At the heart of our proposal is the ambition to make a notable step forward in the area of neuromorphic robotics. This project will, for the first time, demonstrate an agile 3D biped robot that has human-like walking patterns and a neuromorphic control mechanism.

Our project could have academic and societal impacts in the following three key areas.

1. Shedding new insights on the neuronal control mechanism of human locomotion

The rapidly advancing robotics technologies are providing new tools for testing biological hypotheses or uncovering complex mechanisms in biological systems, which would be difficult or impossible using conventional methods. For example, biologists have long marvelled over the complex social behaviours seen among insects such as bees and ants, where different groups of individuals specialize in different tasks and cooperate perfectly. Now, using swarm robotics and evolutionary robotics, a team of roboticists has given a new explanation of how the specialization and cooperation mechanism may have evolved from simple behaviours. Likewise, there are puzzling questions regarding the control mechanism of humans' bipedal locomotion. It is thought that human walking may be controlled by three neural modules: Central Pattern Generators (CPGs), reflexes, and an internal model. But we don't know how these modules connect/interact with each other to generate versatile and agile biped walking. This is a critical issue in neuroscience and evolutionary biology, because bipedalism is the most fundamental human characteristic that separated the first hominids from the rest of the four-legged apes. The lack of knowledge in detailed circuits of the brain should not prevent us from probing this issue using robotics. One central task of this project is to explore this issue using a multi-module-multi-level neuromorphic system coupled with a sophisticated biped robot. At the end of the project, if the neuromorphic system involving those three neural modules successfully generates agile biped walking in our robot, the interaction/modulation mechanism developed in this project will suggest new testable hypothesis on the interaction mechanism of these modules in human locomotion control. These new insights will be particularly useful for developing smart next-generation neuro-prosthesis.
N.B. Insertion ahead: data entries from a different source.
(** ** Provenance *)

Record Derivation : Set := mkDerivation {
  dv_rule_id : RuleId;
  dv_rule_source : option bytes;
  dv_premises : list Fact;
  dv_absent_premises : list Fact
}.
Definition Derivation_new_with_absence (rule_id : RuleId) (rule_source : option bytes)
  (premises absent_premises : list Fact) : Derivation :=
  mkDerivation rule_id rule_source (sort_by Fact_canonical_key premises)
    (sort_by Fact_canonical_key absent_premises).
Definition Derivation_canonical_key (d : Derivation) : bytes :=
  dv_rule_id d ++ str "|" ++ default [] (dv_rule_source d)
  ++ mjoin ((fun f => str "|" ++ Fact_canonical_key f) <$> dv_premises d)
  ++ mjoin ((fun f => str "|!" ++ Fact_canonical_key f) <$> dv_absent_premises d).

Record Provenance : Set := mkProvenance {
  pv_derivations : gmap Fact Derivation;
  pv_bytes : Z
}.
Definition Provenance_default : Provenance := mkProvenance ∅ 0.
Definition derivation (p : Provenance) (f : Fact) : option Derivation := pv_derivations p !! f.

Section estimates.
  Context {P : DatalogParams}.

(** [estimate_fact] of provenance.rs *)
Definition provenance_estimate_fact (f : Fact) : Z :=
  saturating_add (saturating_add 64 (len (f_relation f)))
    (saturating_sum (fun v => saturating_add (Value_estimated_bytes v) (size_of SizeOfValue)) 0 (f_values f)).
Definition Derivation_estimated_bytes (d : Derivation) : Z :=
  saturating_add
    (saturating_add
       (saturating_add (saturating_add (size_of SizeOfDerivation) (len (dv_rule_id d)))
          (match dv_rule_source d with Some s => len s | None => 0 end))
       (saturating_sum provenance_estimate_fact 0 (dv_premises d)))
    (saturating_sum provenance_estimate_fact 0 (dv_absent_premises d)).
Definition provenance_entry_bytes (f : Fact) (d : Derivation) : Z :=
  saturating_add (saturating_add (provenance_estimate_fact f) (Derivation_estimated_bytes d)) 64.
Definition Provenance_projected_insert_bytes (p : Provenance) (f : Fact) (d : Derivation) : Z :=
  let old := match pv_derivations p !! f with Some old => provenance_entry_bytes f old | None => 0 end in
  saturating_add (saturating_sub (pv_bytes p) old) (provenance_entry_bytes f d).
Definition Provenance_insert (p : Provenance) (f : Fact) (d : Derivation) : Provenance :=
  mkProvenance (<[f := d]> (pv_derivations p)) (Provenance_projected_insert_bytes p f d).

Definition candidate_bytes (key : FactKey) (d : Derivation) : Z :=
  saturating_add (saturating_add (fact_key_estimated_bytes key) (Derivation_estimated_bytes d)) 64.

(** A join state: the binding and the premises matched so far. *)
Definition estimate_state (binding : Binding) (premises : list FactKey) : Z :=
  saturating_add
    (saturating_sum (fun v => saturating_add (len v) 64) (size_of SizeOfBinding) (btree_keys binding))
    (saturating_sum fact_key_estimated_bytes (size_of SizeOfVecFactKey) premises).
Definition estimate_states (states : list (Binding * list FactKey)) : Z :=
  saturating_sum (fun s => estimate_state s.1 s.2) (size_of SizeOfVecJoinState) states.
End estimates.

(** ** Candidates *)

Record CandidateSet : Set := mkCandidateSet {
  cs_entries : gmap FactKey Derivation;
  cs_bytes : Z
}.

(** ** Binding and instantiation *)

(** The loop of [bind]; [None] is a panic, [Some None] a mismatch.  [zip] stops
    with the shorter list. *)
Fixpoint bind_terms (terms : list PatternTerm) (tuple : Tuple) (binding : Binding) (it : Interner)
  : option (option Binding) :=
  match terms, tuple with
  | pattern :: terms, value :: tuple =>
      match pattern with
      | PConstant constant =>
          id ← Interner_id it constant;
          if id =? value then bind_terms terms tuple binding it else mret None
      | PVariable variable =>
          match binding !! variable with
          | Some bound =>
              if bound =? value then bind_terms terms tuple (<[variable := value]> binding) it else mret None
          | None => bind_terms terms tuple (<[variable := value]> binding) it
          end
      | PGeneratedBlankNode _ => mret None
      end
  | _, _ => mret (Some binding)
  end.
Definition bind (atom : Atom) (tuple : Tuple) (binding : Binding) (it : Interner) : option (option Binding) :=
  bind_terms (a_terms atom) tuple binding it.

(** [None] is a panic, [Some None] a term that is not ground. *)
Fixpoint ground_terms (terms : list PatternTerm) (binding : Binding) (it : Interner) : option (option Tuple) :=
  match terms with
  | [] => mret (Some [])
  | term :: terms =>
      id ← match term with
           | PConstant value => id ← Interner_id it value; mret (Some id)
           | PVariable variable => mret (binding !! variable)
           | PGeneratedBlankNode _ => mret None
           end;
      match id with
      | None => mret None
      | Some id =>
          rest ← ground_terms terms binding it;
          mret match rest with Some rest => Some (id :: rest) | None => None end
      end
  end.
Definition instantiate_ground (atom : Atom) (binding : Binding) (it : Interner) : option (option Tuple) :=
  ground_terms (a_terms atom) binding it.

Section rules.
  Context {P : DatalogParams} (env : Environment) (options : EvaluationOptions).

Definition CandidateSet_new : CandidateSet := mkCandidateSet ∅ (size_of SizeOfCandidateMap).

Definition CandidateSet_insert (c : CandidateSet) (key : FactKey) (d : Derivation) : M CandidateSet :=
  match cs_entries c !! key with
  | None =>
      if Z.of_nat (size (cs_entries c)) >=? el_max_facts (eo_limits options)
      then raise (LimitExceeded LimitFacts (el_max_facts (eo_limits options)))
      else
        let projected := saturating_add (cs_bytes c) (candidate_bytes key d) in
        set_candidates projected;;
        observe env options;;
        mret (mkCandidateSet (<[key := d]> (cs_entries c)) projected)
  | Some old =>
      if ltb (Derivation_canonical_key d) (Derivation_canonical_key old) then
        let projected :=
          saturating_add (saturating_sub (cs_bytes c) (candidate_bytes key old)) (candidate_bytes key d) in
        set_candidates projected;;
        observe env options;;
        mret (mkCandidateSet (<[key := d]> (cs_entries c)) projected)
      else mret c
  end.

Definition retain_new (c : CandidateSet) (all : RelationStore) : M CandidateSet :=
  check env options;;
  let entries := filter (fun e => contains_key all e.1 = false) (cs_entries c) in
  let bytes := saturating_sum (fun e => candidate_bytes e.1 e.2) (size_of SizeOfCandidateMap) (btree_entries entries) in
  set_candidates bytes;;
  observe env options;;
  mret (mkCandidateSet entries bytes).

(** ** Joins *)

Abbreviation JoinState := (gmap VarName Z * list (bytes * list Z))%type.

(** One matching tuple: [next] and its bytes grow when the tuple binds. *)
Definition join_tuple (atom : Atom) (it : Interner) (states_bytes : Z) (state : JoinState)
  (acc : list JoinState * Z) (tuple : Tuple) : M (list JoinState * Z) :=
  let '(next, next_bytes) := acc in
  check env options;;
  bound ← unwrap (bind atom tuple state.1 it);
  match bound with
  | None => mret acc
  | Some next_binding =>
      let next_premises := state.2 ++ [(a_relation atom, tuple)] in
      let projected := saturating_add next_bytes (estimate_state next_binding next_premises) in
      set_join_states (saturating_add states_bytes projected);;
      observe env options;;
      let next := next ++ [(next_binding, next_premises)] in
      if len next >? el_max_intermediate_rows (eo_limits options)
      then raise (LimitExceeded LimitIntermediateRows (el_max_intermediate_rows (eo_limits options)))
      else mret (next, projected)
  end.
Definition join_state (relation : RelationData) (atom : Atom) (it : Interner) (states_bytes : Z)
  (acc : list JoinState * Z) (state : JoinState) : M (list JoinState * Z) :=
  check env options;;
  tuples ← unwrap (matching relation atom state.1 it);
  for_each (join_tuple atom it states_bytes state) acc tuples.

(** The loop over the body from [position] on; [None] when the rule has no
    match (the early [return Ok(())]). *)
Fixpoint join_body (delta_position : option nat) (all delta : RelationStore) (it : Interner) (position : nat)
  (body : list Atom) (states : list JoinState) (states_bytes : Z) : M (option (list JoinState * Z)) :=
  match body with
  | [] => mret (Some (states, states_bytes))
  | atom :: body =>
      let store := if decide (Some position = delta_position) then delta else all in
      match relation store (a_relation atom) with
      | None => set_join_states 0;; observe env options;; mret None
      | Some relation =>
          joined ← for_each (join_state relation atom it states_bytes) ([], size_of SizeOfVecJoinState) states;
          let '(next, next_bytes) := joined in
          set_join_states next_bytes;;
          observe env options;;
          match next with
          | [] => set_join_states 0;; observe env options;; mret None
          | _ => join_body delta_position all delta it (S position) body next next_bytes
          end
      end
  end.

(** ** Heads *)

(** [Some] of the absent facts, [None] when a negated atom holds. *)
Fixpoint ground_absent_premises (negative : list Atom) (binding : Binding) (all : RelationStore) (it : Interner)
  (absent : list Fact) : M (option (list Fact)) :=
  match negative with
  | [] => mret (Some absent)
  | atom :: negative =>
      check env options;;
      ground ← unwrap (instantiate_ground atom binding it);
      match ground with
      | None => mret None
      | Some tuple =>
          let key := (a_relation atom, tuple) in
          if contains_key all key then mret None
          else
            fact ← unwrap (decode_fact it key);
            ground_absent_premises negative binding all it (absent ++ [fact])
      end
  end.

(** The closure of [instantiate_head]: the identifier of one term of the head. *)
Definition instantiate_term (rule : RuleId) (binding : Binding) (it : Interner) (term : PatternTerm)
  : M (option TermId * Interner) :=
  match term with
  | PConstant value => id ← unwrap (Interner_id it value); mret (Some id, it)
  | PVariable variable => mret (binding !! variable, it)
  | PGeneratedBlankNode generator =>
      r ← generate_blank_node env options it rule generator binding; mret (Some r.1, r.2)
  end.
(** The terms of the head in order; the first that is not bound ends it. *)
Fixpoint instantiate_head (rule : RuleId) (terms : list PatternTerm) (binding : Binding) (it : Interner)
  : M (option Tuple * Interner) :=
  match terms with
  | [] => mret (Some [], it)
  | term :: terms =>
      first ← instantiate_term rule binding it term;
      let '(id, it) := first in
      match id with
      | None => mret (None, it)
      | Some id =>
          r ← instantiate_head rule terms binding it;
          mret (match r.1 with Some rest => Some (id :: rest) | None => None end, r.2)
      end
  end.

Definition decode_premise (it : Interner) (states_bytes : Z) (acc : list Fact * Z) (premise : FactKey)
  : M (list Fact * Z) :=
  let '(decoded, decoded_bytes) := acc in
  check env options;;
  fact ← unwrap (decode_fact it premise);
  let decoded_bytes := saturating_add decoded_bytes (estimate_fact fact) in
  set_join_states (saturating_add states_bytes decoded_bytes);;
  observe env options;;
  mret (decoded ++ [fact], decoded_bytes).

(** The head of one join state. *)
Definition derive_state (rule : Rule) (all : RelationStore) (states_bytes : Z)
  (acc : Interner * CandidateSet) (state : JoinState) : M (Interner * CandidateSet) :=
  let '(it, candidates) := acc in
  check env options;;
  absent ← ground_absent_premises (r_negative_body rule) state.1 all it [];
  match absent with
  | None => mret acc
  | Some absent_premises =>
      head ← instantiate_head (r_id rule) (a_terms (r_head rule)) state.1 it;
      let '(tuple, it) := head in
      match tuple with
      | None => mret (it, candidates)
      | Some tuple =>
          decoded ← for_each (decode_premise it states_bytes) ([], size_of SizeOfVecFact) state.2;
          check env options;;
          let derivation := Derivation_new_with_absence (r_id rule) (r_source rule) decoded.1 absent_premises in
          check env options;;
          candidates ← CandidateSet_insert candidates (a_relation (r_head rule), tuple) derivation;
          mret (it, candidates)
      end
  end.

Definition evaluate_rule_join (rule : Rule) (delta_position : option nat) (all delta : RelationStore)
  (it : Interner) (candidates : CandidateSet) : M (Interner * CandidateSet) :=
  let states : list JoinState := [(∅, [])] in
  let states_bytes := estimate_states states in
  set_join_states states_bytes;;
  observe env options;;
  joined ← join_body delta_position all delta it 0 (r_positive_body rule) states states_bytes;
  match joined with
  | None => mret (it, candidates)
  | Some (states, states_bytes) =>
      r ← for_each (derive_state rule all states_bytes) (it, candidates) states;
      set_join_states 0;;
      observe env options;;
      mret r
  end.

Definition evaluate_rule (rule : Rule) (delta_position : nat) (all delta : RelationStore)
  (it : Interner) (candidates : CandidateSet) : M (Interner * CandidateSet) :=
  evaluate_rule_join rule (Some delta_position) all delta it candidates.
Definition evaluate_rule_once (rule : Rule) (all : RelationStore) (it : Interner) (candidates : CandidateSet)
  : M (Interner * CandidateSet) :=
  evaluate_rule_join rule None all all it candidates.

(** ** Commitment *)

Inductive DeltaTarget : Set := DeltaCurrent | DeltaNext.

Definition set_delta_target (target : DeltaTarget) (v : Z) : M unit :=
  match target with DeltaCurrent => set_delta v | DeltaNext => set_next_delta v end.

(** The provenance part of the loop: the projected size, and the insertion. *)
Definition project_provenance (provenance : option Provenance) (it : Interner) (key : FactKey) (d : Derivation)
  : M (option Fact) :=
  match provenance with
  | None => mret None
  | Some p =>
      fact ← unwrap (decode_fact it key);
      set_provenance (Provenance_projected_insert_bytes p fact d);;
      mret (Some fact)
  end.
Definition insert_provenance (provenance : option Provenance) (decoded : option Fact) (d : Derivation)
  : M (option Provenance) :=
  match provenance, decoded with
  | Some p, Some fact =>
      let p := Provenance_insert p fact d in
      set_provenance (pv_bytes p);;
      mret (Some p)
  | _, _ => mret provenance
  end.

Definition commit_candidate (target : DeltaTarget) (it : Interner)
  (acc : RelationStore * RelationStore * option Provenance) (entry : FactKey * Derivation)
  : M (RelationStore * RelationStore * option Provenance) :=
  let '(all, delta, provenance) := acc in
  let '(key, d) := entry in
  check env options;;
  if contains_key all key then mret acc
  else if RelationStore_len all >=? el_max_facts (eo_limits options)
  then raise (LimitExceeded LimitFacts (el_max_facts (eo_limits options)))
  else
    set_all (projected_insert_bytes all key);;
    set_delta_target target (projected_insert_bytes delta key);;
    decoded ← project_provenance provenance it key d;
    observe env options;;
    all' ← unwrap (insert_key all key);
    delta' ← unwrap (insert_key delta key);
    provenance ← insert_provenance provenance decoded d;
    mret (all'.1, delta'.1, provenance).

Definition commit_candidates (candidates : CandidateSet) (all delta : RelationStore) (target : DeltaTarget)
  (it : Interner) (provenance : option Provenance) : M (RelationStore * RelationStore * option Provenance) :=
  committed ← for_each (commit_candidate target it) (all, delta, provenance) (btree_entries (cs_entries candidates));
  set_candidates 0;;
  observe env options;;
  mret committed.

End rules.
2. Developing sophisticated neuromorphic robots using a systematic integration approach.

The neural circuits and the body mechanics of animal locomotor system have evolved together for millions of years. This has led to a fully integrated hierarchical neuro-mechanical system, where the neural circuits are closely coupled with the muscular system at various levels and time scales. Similarly, a future neuromorphic robot may have to have an integrated multi-module-multi-level architecture (like the system in this project), if it is to be capable of sophisticated dynamic motion, such as the agile biped walking in this project. Therefore, system integration will be a central issue in the design of such a robot, which can't be solved by the ad hoc or heuristic integration approaches widely used in the design of today's neuromorphic robots and biomimetic robots. The "model-driven concurrent integration" approach proposed in this project is aiming to systematically solve this critical issue in the emerging area of neuromorphic robotics. This will inspire researchers to develop new systematic integration approaches for efficiently developing sophisticated neuromorphic robots.

3. Inspiring future roboticists and furthering public understanding of advanced robotics

As our project is to explore exciting potentials at the interface of two publicly appealing research areas (biped robots and neuromorphic brain), it has great potential for engaging with young scientists, from school age to early career graduates.
Our previous work on a record-breaking fast biped robot has attracted media interests (e.g., BBC news). We expect the proposed project to similarly engage public interest given the public's appetite for humanoid/biped robots. Such media coverage would provide an opportunity to reveal to a wide public audience how biologically inspired research is undertaken in robotics.